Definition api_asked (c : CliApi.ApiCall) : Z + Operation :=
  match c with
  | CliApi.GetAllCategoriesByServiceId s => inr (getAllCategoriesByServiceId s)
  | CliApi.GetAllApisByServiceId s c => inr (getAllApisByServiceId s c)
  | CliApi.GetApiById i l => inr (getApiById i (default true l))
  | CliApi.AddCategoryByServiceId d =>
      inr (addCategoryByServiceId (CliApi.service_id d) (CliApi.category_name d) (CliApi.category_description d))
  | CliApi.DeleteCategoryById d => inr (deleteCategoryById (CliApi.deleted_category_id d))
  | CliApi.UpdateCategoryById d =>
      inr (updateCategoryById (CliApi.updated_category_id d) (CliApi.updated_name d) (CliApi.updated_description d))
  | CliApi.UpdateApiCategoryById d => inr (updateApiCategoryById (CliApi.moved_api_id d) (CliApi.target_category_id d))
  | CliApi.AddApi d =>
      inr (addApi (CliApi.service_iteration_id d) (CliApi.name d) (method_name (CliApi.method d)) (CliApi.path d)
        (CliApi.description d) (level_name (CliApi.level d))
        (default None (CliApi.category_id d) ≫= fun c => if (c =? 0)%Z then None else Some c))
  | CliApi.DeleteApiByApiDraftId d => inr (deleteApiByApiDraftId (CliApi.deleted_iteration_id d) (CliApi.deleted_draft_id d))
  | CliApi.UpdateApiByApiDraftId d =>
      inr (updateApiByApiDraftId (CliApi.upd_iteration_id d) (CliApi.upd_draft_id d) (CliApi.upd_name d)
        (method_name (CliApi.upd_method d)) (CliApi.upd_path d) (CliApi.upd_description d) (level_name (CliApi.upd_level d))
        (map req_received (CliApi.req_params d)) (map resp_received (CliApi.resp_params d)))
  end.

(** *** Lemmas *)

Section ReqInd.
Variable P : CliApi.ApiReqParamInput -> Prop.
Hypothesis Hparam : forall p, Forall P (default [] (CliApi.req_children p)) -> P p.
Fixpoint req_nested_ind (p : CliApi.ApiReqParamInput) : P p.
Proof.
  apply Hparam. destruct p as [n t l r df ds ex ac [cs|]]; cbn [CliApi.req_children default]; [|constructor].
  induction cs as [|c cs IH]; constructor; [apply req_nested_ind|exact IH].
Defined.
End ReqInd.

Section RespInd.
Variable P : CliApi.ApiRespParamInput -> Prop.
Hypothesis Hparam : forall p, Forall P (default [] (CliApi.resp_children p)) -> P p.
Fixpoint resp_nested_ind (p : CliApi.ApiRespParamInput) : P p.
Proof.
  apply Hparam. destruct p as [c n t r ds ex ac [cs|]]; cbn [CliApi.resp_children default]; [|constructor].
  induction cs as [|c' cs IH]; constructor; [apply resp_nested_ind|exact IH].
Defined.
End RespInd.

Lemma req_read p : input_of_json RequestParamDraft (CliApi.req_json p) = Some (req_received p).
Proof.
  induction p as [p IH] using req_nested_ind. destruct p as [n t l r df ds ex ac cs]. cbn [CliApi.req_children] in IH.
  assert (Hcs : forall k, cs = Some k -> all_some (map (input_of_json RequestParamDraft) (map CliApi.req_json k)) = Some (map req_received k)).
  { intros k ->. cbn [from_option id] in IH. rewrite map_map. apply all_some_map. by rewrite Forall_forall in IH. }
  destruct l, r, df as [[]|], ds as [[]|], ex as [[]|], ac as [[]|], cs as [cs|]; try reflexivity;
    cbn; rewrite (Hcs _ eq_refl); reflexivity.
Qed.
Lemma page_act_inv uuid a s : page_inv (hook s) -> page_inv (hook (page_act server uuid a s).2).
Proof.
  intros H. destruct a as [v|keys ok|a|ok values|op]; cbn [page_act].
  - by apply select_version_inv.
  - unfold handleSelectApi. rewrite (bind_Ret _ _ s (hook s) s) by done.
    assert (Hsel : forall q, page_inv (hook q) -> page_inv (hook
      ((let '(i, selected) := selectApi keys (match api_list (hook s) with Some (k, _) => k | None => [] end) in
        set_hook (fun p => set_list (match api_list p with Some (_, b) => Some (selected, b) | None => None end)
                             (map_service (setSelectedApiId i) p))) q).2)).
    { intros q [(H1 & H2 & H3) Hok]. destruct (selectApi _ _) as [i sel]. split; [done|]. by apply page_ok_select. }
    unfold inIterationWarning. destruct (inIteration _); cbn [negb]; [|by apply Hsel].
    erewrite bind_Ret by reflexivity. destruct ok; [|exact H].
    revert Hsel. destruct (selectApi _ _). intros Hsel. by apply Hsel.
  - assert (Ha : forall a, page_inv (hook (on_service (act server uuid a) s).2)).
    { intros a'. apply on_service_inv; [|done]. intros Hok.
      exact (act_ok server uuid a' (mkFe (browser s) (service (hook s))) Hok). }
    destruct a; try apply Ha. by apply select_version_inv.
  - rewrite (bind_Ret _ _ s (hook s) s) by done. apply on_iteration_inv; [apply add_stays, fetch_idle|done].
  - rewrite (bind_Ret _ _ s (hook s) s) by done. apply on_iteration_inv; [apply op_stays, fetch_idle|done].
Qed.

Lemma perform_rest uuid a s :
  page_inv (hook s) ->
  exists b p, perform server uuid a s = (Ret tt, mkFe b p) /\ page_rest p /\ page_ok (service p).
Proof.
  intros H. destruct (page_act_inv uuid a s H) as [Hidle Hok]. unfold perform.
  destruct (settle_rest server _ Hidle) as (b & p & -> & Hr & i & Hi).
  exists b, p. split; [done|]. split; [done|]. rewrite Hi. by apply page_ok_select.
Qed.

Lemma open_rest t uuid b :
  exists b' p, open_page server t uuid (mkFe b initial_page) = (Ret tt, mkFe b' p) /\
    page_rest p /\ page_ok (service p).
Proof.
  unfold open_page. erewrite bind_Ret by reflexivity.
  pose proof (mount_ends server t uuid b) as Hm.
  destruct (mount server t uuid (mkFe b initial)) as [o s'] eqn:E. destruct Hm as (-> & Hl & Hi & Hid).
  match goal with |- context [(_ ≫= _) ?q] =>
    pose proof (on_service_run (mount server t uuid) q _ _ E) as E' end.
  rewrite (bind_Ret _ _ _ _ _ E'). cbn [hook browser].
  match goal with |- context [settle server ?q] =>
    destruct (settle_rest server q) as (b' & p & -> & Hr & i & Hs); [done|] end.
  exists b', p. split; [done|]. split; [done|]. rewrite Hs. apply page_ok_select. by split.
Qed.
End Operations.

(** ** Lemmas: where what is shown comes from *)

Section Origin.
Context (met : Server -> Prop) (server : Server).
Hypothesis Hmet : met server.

-------------------------

WORK REQUEST → Starting at the line above that contains "Lemma open_rest t", repeat each line exactly up to and including the line that contains "pose proof (mount_ends", and stop there.

ANSWER TO THIS EXERCISE →
Lemma open_rest t uuid b :
  exists b' p, open_page server t uuid (mkFe b initial_page) = (Ret tt, mkFe b' p) /\
    page_rest p /\ page_ok (service p).
Proof.
  unfold open_page. erewrite bind_Ret by reflexivity.
  pose proof (mount_ends server t uuid b) as Hm.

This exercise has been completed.